James Webb reveals clouds on one of the hot planets of Jupiter
 James Webb reveals clouds on one of the hot planets of Jupiter 1974
The James Webb Space Telescope has provided evidence of clouds on an exoplanet that was once thought to have a perfectly clear sky.
Hot Jupiters are a class of gas giant exoplanets that are physically similar to Jupiter but have very short orbital periods due to their close proximity to their stars and high surface atmospheric temperatures, making their unofficial name "hot Jupiters".
Returning to the news, NASA released, as part of the first set of scientific data obtained from the James Webb Space Telescope, the transmission spectrum of WASP-96b, an exoplanet located 1,150 light-years away.
Exoplanet hot Jupiter WASP-96b is a gas giant orbiting near its star.
WASP stands for wide-angle planet search, and this method has used arrays of robotic cameras in the Canary Islands and South Africa; To discover nearly 200 exoplanets so far.
 
The transmission spectrum reveals particles in the planet's atmosphere as it passes or moves in front of its star from our perspective.

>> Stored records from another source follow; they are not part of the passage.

Lemma fill_tries_ok am n h live As ls gs others U class :
  heap_inv h live As ls gs others U → 0 ≤ class < NUM_SIZE_CLASSES → cpus_ok am h →
  post (fill_tries st am n h class) (fill_result h As others U class) alloc_fault.
Proof.
  revert h live As ls gs. induction n as [|n IH]; intros h live As ls gs Hinv Hc Ha; cbn [fill_tries].
  { by eapply fill_result_null. }
  destruct (bulk_fill_ok st Hst am _ _ _ _ _ _ class (hi_slab Hinv) Hc (proj2 Ha))
    as [(r & c' & ls' & gs' & -> & Hok & _)|[[-> | ->] | ->]]; [|cbn; unfold alloc_fault; auto..].
  rewrite bind_ret. destruct (heap_of_slab st _ _ _ _ _ _ _ _ _ _ _ Hinv Hok) as (live1 & As1 & Hto).
  destruct r as [[]|e].
  - destruct (heap_pop _ _ _ _ _ _ _ class (ht_inv Hto) Hc) as (p & e' & -> & Hr & _).
    rewrite bind_ret.
    destruct Hr as [[Hz [(l2 & A2 & s2 & g2 & Hto2) Hb2]]|[Hz Hgot]]; cbn [fst snd] in *.
    + destruct (bump_batch_hint_ok _ _ _ _ _ _ _ class true (ht_inv Hto2) Hc)
        as (hints & -> & Hinv3).
      left. split; [done|]. split; [exists l2, A2, s2, g2|exact Hb2].
      pose proof (heap_to_trans Hto Hto2 ltac:(done) ltac:(done)) as Ht.
      exact (heap_to_aux Ht Hinv3 eq_refl).
    + destruct Hgot as (l2 & A2 & s2 & g2 & a & Hinv2 & G1 & G2 & G3 & G4 & G5 & G6 & G7 & G8).
      destruct (bump_batch_hint_ok _ _ _ _ _ _ _ class true Hinv2 Hc) as (hints & -> & Hinv3).
      eapply fill_result_trans; [exact Hto|done|]. right. split; [done|]. by exists l2, A2, s2, g2, a.
  - eapply post_mono; [eapply IH; [apply Hto|done|]| |done].
    + unfold cpus_ok. by rewrite (ht_ncpu Hto).
    + intros r Hr. by eapply (fill_result_trans h).
Qed.

Lemma try_fill_ok am h live As ls gs others U class :
  heap_inv h live As ls gs others U → 0 ≤ class < NUM_SIZE_CLASSES → cpus_ok am h →
  post (try_fill st am h class) (fill_result h As others U class) alloc_fault.
Proof.
  intros Hinv Hc Ha. unfold try_fill. destruct (hi_hints Hinv) as [Hlen _].
  destruct (vget_in_bounds (BATCH_HINTS h) class) as (hint & -> & _); [lia|]. rewrite bind_ret.
  set (batch := clamp hint BATCH_MIN BATCH_MAX).
  assert (1 ≤ batch) as Hb by (unfold batch, clamp, BATCH_MIN, BATCH_MAX; lia).
  pose proof (hi_slab Hinv) as Hs.
  destruct (slab_pop_global st am _ _ _ _ _ _ class batch Hs Hb (conj (proj1 Ha) Hc))
    as [->|(x & ws & m' & icc' & gs' & -> & Hx0 & Hx & Hzw & He & Hty & Hs1 & Ho & Hn)]; rewrite bind_ret.
  - cbn [Z.eqb negb]. replace (with_call h _) with h by (by destruct h as [[] ? ? ? ? ? ?]).
    destruct (bump_batch_hint_ok _ _ _ _ _ _ _ class false Hinv Hc) as (hints & -> & Hinv1). rewrite bind_ret.
    eapply post_mono; [exact (fill_tries_ok am 3 (with_hints h hints) live As ls gs others U class Hinv1 Hc Ha)| |done].
    intros r Hr. eapply (fill_result_trans _ _ _ _ _ (with_hints h hints)); [|done|exact Hr].
    exact (heap_to_aux (heap_to_refl _ _ _ _ _ _ _ _ _ Hinv) Hinv1 eq_refl).
  - rewrite (proj2 (Z.eqb_neq x 0)) by lia. cbn [negb].
    set (c1 := with_global (hp_call h) m' icc' _) in *.
    destruct (last ws) as [t|] eqn:Ht; [|by apply last_None in Ht as ->].
    assert (ws ⊆ heap_blocks As) as Hwh.
    { intros z Hz. eapply (slab_rest st); [exact Hs1|]. apply elem_of_app. by left. }
    rewrite (chain_loop_spec (with_call h c1) ws batch x t 1); [|done|done| |lia|unfold zlen in Hzw; lia].
    2: { intros y Hy. cbn [hp_call with_call]. eapply slab_ours; [exact Hs1|auto]. }
    rewrite bind_ret. replace (1 + zlen ws - 1) with (zlen ws) by lia.
    assert (t ≠ 0) as Ht0.
    { destruct (slab_block st _ _ _ _ _ _ t Hs1); [|lia]. by apply Hwh, last_Some_elem_of. }
    rewrite deref_ok, bind_ret by done.
    destruct (batch_to_cache c1 live As ls gs' (others ++ slab_headers U) ws x t class)
      as (c2 & ls2 & y & l & Hpush & Hl & Hok2); try done.
    match goal with |- context [call_push_tailed ?c _ _ _ _] =>
      change c with (with_mem c1 (hput FNext (c_mem c1) t 0)) end.
    rewrite Hpush, bind_ret.
    assert (call_ok st (hp_call h) live As (others ++ slab_headers U) c2 ls2 gs') as Hok.
    { eapply (call_ok_step st (hp_call h) c1); [apply extends_refl| |done|exact Hok2].
      eapply (frame_links (c_kernel c1) (c_va c1)); [apply Hs1|apply Hs|exact Ho|done|].
      intros z Hr Hz. by apply (slab_disjoint st _ _ _ _ _ _ _ z Hs1). }
    destruct (heap_of_slab st _ _ _ _ _ _ _ _ _ _ _ Hinv Hok) as (live1 & As1 & Hto).
    destruct (bump_pop _ _ _ _ class (zlen ws =? batch) _ _ _ _ _ Hto eq_refl Hc) as (r & Hr & Hfr & _).
    match goal with |- post ?out _ _ => assert (out = Ret r) as -> by exact Hr end. exact Hfr.
Qed.
End HeapFill.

When starlight is filtered through a planet's atmosphere, molecules within the atmosphere absorb specific wavelengths of starlight; Which effectively prevents those wavelengths from reaching us.
This results in dark absorption lines, which are a type of molecular fingerprint that describes the chemical makeup of the atmosphere.
In the first batch of Webb telescope images, the spectrum is inverted so that it more easily shows where the most light has been blocked.
On this occasion, NASA officials said, in a statement, that while observing in red visible and infrared light, the James Webb Telescope detected the signature of water absorption in the atmosphere of WASP-96b, as well as evidence of clouds and a hazy sky; Clouds can mask some of the spectral signals of the molecules radiating beneath them.
 Although, in 2018, Chile's Very Large Telescope detected such a strong signal of sodium in the atmosphere that astronomers concluded that WASP-96b had no clouds at all.
This finding has been supported ever since; Through recent observations made by the Magellan Badi Telescope at the Las Campanas Observatory in Chile.
The contradictory results have left astronomers re-analyzing both the James Webb Telescope's observations and previous optical observations; To better understand the behavior of WASP-96b's atmosphere and the relationship between its molecular composition and cloud levels.
Although we may not know for sure if there are clouds on WASP-96b, we do know that there is no life as we know it on this planet.
 
WASP-96b is a puffy gas giant that orbits so close to its star that it takes only 3.4 Earth days to complete one orbit, and is heated to more than 1,800 degrees Fahrenheit (1,000 degrees Celsius). This heat causes the planet's atmosphere to swell.
It should be noted that this is not the first detection of water in the atmosphere of an exoplanet; In 2013, the Hubble Space Telescope revealed the presence of water on exoplanets.